Lemma Qfloor_nonneg (t : Q) : 0 <= t -> (0 <= Qfloor t)%Z.
Proof.
  intro H. change 0%Z with (Qfloor 0). apply Qfloor_resp_le. exact H.
Qed.

Section Interpolation.

Variable s : list Q.
Hypothesis s_sorted : StronglySorted Qle s.

(** A position inside the list: [0 <= t <= len(s) - 1]. *)
Definition in_range (t : Q) : Prop := 0 <= t /\ t <= Qlen s - 1.

Lemma floor_index (t : Q) :
  in_range t -> (Z.to_nat (Qfloor t) <= List.length s - 1)%nat /\ (0 < List.length s)%nat.
Proof.
  intros [H0 H1].
  assert (Hn : (1 <= Z.of_nat (List.length s))%Z).
  { assert (H : 0 <= Qlen s - 1) by lra.
    unfold Qlen in H.
    assert (H' : inject_Z 1 <= inject_Z (Z.of_nat (List.length s))).
    { change (inject_Z 1) with 1. lra. }
    rewrite <- Zle_Qle in H'. exact H'. }
  split; [|lia].
  assert (Hf : (Qfloor t <= Z.of_nat (List.length s) - 1)%Z).
  { rewrite <- (Qfloor_Z (Z.of_nat (List.length s) - 1)).
    apply Qfloor_resp_le. unfold Qlen in H1.
    unfold Z.sub. rewrite inject_Z_plus, inject_Z_opp.
    change (inject_Z 1) with 1. lra. }
  pose proof (Qfloor_nonneg t H0). lia.
Qed.

Lemma interpolate_bounds (t : Q) :
  in_range t ->
  let lo := Z.to_nat (Qfloor t) in
  let hi := Nat.min (lo + 1) (List.length s - 1) in
  nth lo s 0 <= interpolate s t /\ interpolate s t <= nth hi s 0.
Proof.
  intros Ht lo hi. destruct (floor_index t Ht) as [Hlo Hpos].
  fold lo in Hlo.
  assert (Hab : nth lo s 0 <= nth hi s 0).
  { apply sorted_nth; [exact s_sorted | unfold hi; lia | unfold hi; lia]. }
  pose proof (Qfloor_le t) as Hg0. pose proof (Qlt_floor t) as Hg1.
  rewrite inject_Z_plus in Hg1. change (inject_Z 1) with 1 in Hg1.
  unfold interpolate. fold lo. fold hi.
  set (a := nth lo s 0) in *. set (b := nth hi s 0) in *.
  set (g := t - inject_Z (Qfloor t)).
  assert (Hg : 0 <= g /\ g <= 1) by (unfold g; lra).
  split; nra.
Qed.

****************************************

| TASK DESCRIPTION |
Which lines of the records above hold the word "intros"? Copy each one out.

| TASK RESPONSE |
  intros [H0 H1].
  intros Ht lo hi. destruct (floor_index t Ht) as [Hlo Hpos].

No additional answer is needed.